The pelvic girdle, or pelvis, consists of two hip bones, which are united at the symphysis pelvis midventrally and join the sacrum dorsally. The pelvis shape and angles vary between species.  Each hip bone, or os coxae, is composed of four distinct bones developmentally. These are the ilium, ischium, pubis, and acetabular bone. They fuse during the twelfth postnatal week, and form the socket, i.e. the acetabulum, that receives the head of the femur in creation of the ball and socket hip joint. The small acetabular bone, which helps form the acetabulum, is incorporated with the ilium, ischium, and pubis when they fuse so it is not identified in the mature animal.  The articular surface of the acetabulum is indented by the acetabular fossa  and the ligament of the head of the femur attaches to this fossa.  The circumference of the articular surface is broken at the caudomedial part by the acetabular notch. The two sides of the notch are connected by the transverse acetabular ligament. The largest and most cranial of the os coxae bones is the ilium, which articulates with the sacrum (forming the sacroiliac joint). The ischium is the most caudal, whereas the pubis is located ventromedial to the ilium and cranial to the large obturator foramen.  The obturator foramen is closed in life by the obturator membrane and the external and internal obturator muscles that the membrane separates.  Vessels and nerves pass through the foramen.

Femur and Patella

The proximal end of the femur consists of a head, neck and two processes, the greater trochanter and lesser trochanter.  The horse greater trochanter is subdivided into cranial and caudal parts.  A very prominent third trochanter is present in the horse.  The fovea capitis is a circular pit on the medial part of the head. The fovea capitis serves for the attachment of the ligament of the head of the femur (ligamentum capitis ossis femoris) (and the accessory ligament in the horse, see arthrology section). Distally the femur consists of a trochlea with medial and lateral ridges and a trochlear groove, and medial and lateral condyles and epicondyles.  The extensor fossa of the femur is an important muscle attachment site for cranial crus muscles.  The patella articulates with the articular surface of the trochlea of the femur.

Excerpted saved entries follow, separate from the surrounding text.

(** ** The proximal check ([numeric_prox], [check_prox_impl]) *)

Definition value_scale (s : R) (v : value) : value :=
  match v with
  | VNum r => VNum (s * r)
  | VArr a => VArr (scal_mul s a)
  end.

Definition value_sub (a : ndarray) (v : value) : result ndarray :=
  match v with
  | VNum r => Ok (arr_map (fun t => t - r) a)
  | VArr b => arr_sub a b
  end.

Definition arr_abs : ndarray -> ndarray := arr_map Rabs.

(** [a.max()] *)
Definition arr_max (a : ndarray) : result R :=
  match data a with
  | [] => Raise ValueError
  | v :: l => Ok (fold_left Rmax l v)
  end.

(** [np.linalg.norm(a)]: the root of the sum of the squared entries. *)
Definition norm (a : ndarray) : R :=
  sqrt (sum_list (map (fun t => t * t) (data a))).

(** [np.allclose(a, b, rtol, atol)] *)
Definition allclose (a : ndarray) (b : value) (rtol atol : R) : result bool :=
  let close u v := Rleb (Rabs (u - v)) (atol + rtol * Rabs v) in
  match b with
  | VNum r => Ok (forallb (fun u => close u r) (data a))
  | VArr b' =>
      match broadcast_shapes (shape a) (shape b') with
      | None => Raise ValueError
      | Some t =>
          Ok (forallb (fun p => close (fst p) (snd p))
                (combine (broadcast_to a t) (broadcast_to b' t)))
      end
  end.

(** [len(a)] *)
Definition len (a : ndarray) : result nat :=
  match shape a with
  | [] => Raise TypeError
  | n :: _ => Ok n
  end.

(** [a.item()] *)
Definition item (a : ndarray) : result R :=
  match data a with
  | [v] => Ok v
  | _ => Raise ValueError
  end.

(** The [behavior] argument; the assertion that it is one of ['ret'],
    ['error'] and ['warn'] holds by typing. *)
Inductive behavior : Type := ret | error | warn.

Record errs : Type := mk_errs {
  mad : R;
  max_err : R;
  l2 : R
}.

(** What a check hands back: the pair it returns under ['ret'], and
    otherwise [None], after a warning or without one. *)
Inductive check_out : Type :=
| Returned (errors : list errs) (passes : list bool)
| Warned (n_fails : nat)
| Quiet.

(** [sum(~passes)] for [passes = np.array(passes)]: the array of an empty
    list has the type [float64], which [~] refuses. *)
Definition count_fails (passes : list bool) : result nat :=
  match passes with
  | [] => Raise TypeError
  | _ => Ok (length (filter negb passes))
  end.

Section ProxCheck.

(** [scipy.optimize.minimize] and its keyword arguments. *)
Variable kws_t : Type.
Variable opt_result : Type.
Variable opt_x : opt_result -> ndarray.
Variable minimize :
  (ndarray -> result R) -> ndarray -> option (ndarray -> result value) ->
  kws_t -> result opt_result.
Variable no_kws : kws_t.

(** The keyword arguments [check_prox_impl] forwards to [numeric_prox]:
    those of [minimize], and [force_no_grad] when the caller sets it. *)
Record opt_kws_t : Type := mk_opt_kws {
  force_no_grad : option bool;
  kws : kws_t
}.

(** [opt_kws={}] *)
Definition default_opt_kws : opt_kws_t := mk_opt_kws None no_kws.

Definition prox_eval (func : Func) (x : ndarray) (step : R) (z : ndarray)
  : result R :=
  v <- eval func z ;;
  d <- arr_sub z x ;;
  Ok (step * v + 0.5 * arr_sum (arr_map (fun t => t ^ 2) d)).

Definition prox_grad (func : Func) (x : ndarray) (step : R) (z : ndarray)
  : result value :=
  g <- grad func z ;;
  d <- arr_sub z x ;;
  value_add (value_scale step g) (VArr d).

Definition get_prox_funcs (func : Func) (force_no_grad : bool)
    (x : ndarray) (step : R)
  : result ((ndarray -> result R) * option (ndarray -> result value)) :=
  if negb force_no_grad then
    match capabilities func with
    | None => Raise AttributeError
    | Some cap =>
        c <- cap x ;;
        if existsb (capability_eqb GRAD) c
        then Ok (prox_eval func x step, Some (prox_grad func x step))
        else Ok (prox_eval func x step, None)
    end
  else Ok (prox_eval func x step, None).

This is the sesamoid bone associated with the tendon of the m. quadriceps femoris.  Additional features for the femur and patella are noted in the terms list.

Tibia & Fibula

The tibia, the shin or leg bone, has a proximal surface that articulates with the femur and that is formed largely by two relatively flat condyles (medial and lateral). An intercondylar eminence separates the two condyles.  The fibula articulates with the lateral condyle, and cranial tibial and fibularlis longus mm. arise from here.  A sesamoid bone in the tendon of origin of the popliteus (seen in radiographs) articulates with the caudolateral condyle of the tibia.  Two biconcave fibrocartilages, the menisci, fill part of the space between the apposed condyles of the femur and tibia, making the joint congruent (see stifle joint below). The cruciate ligaments of the stifle are named according to their cranial or caudal attachment to the tibial intercondylar areas (see stifle joint below).  The tibial tuberosity is the large quadrangular process on the proximal cranial surface of the tibia. The quadriceps femoris, the biceps femoris, and the sartorius attach to this tuberosity by means of the patella and patellar ligament.  Distally, the tibia articulates with bones of the tarsus.  The prominent medial projection of the tibia is the medial malleolus.  Centrally, the distal tibial articular surface (the cochlea) has an intermediate ridge that locks into the trochlear groove of the talus. In equine clinical jargon, this ridge is referred to as the distal intermediate ridge of the tibia (DIRT). It is an important bone feature because it is a very common location for osteochondritis dessicans (OCD, a developmental bone disease) to develop and DIRT lesions are a thing :).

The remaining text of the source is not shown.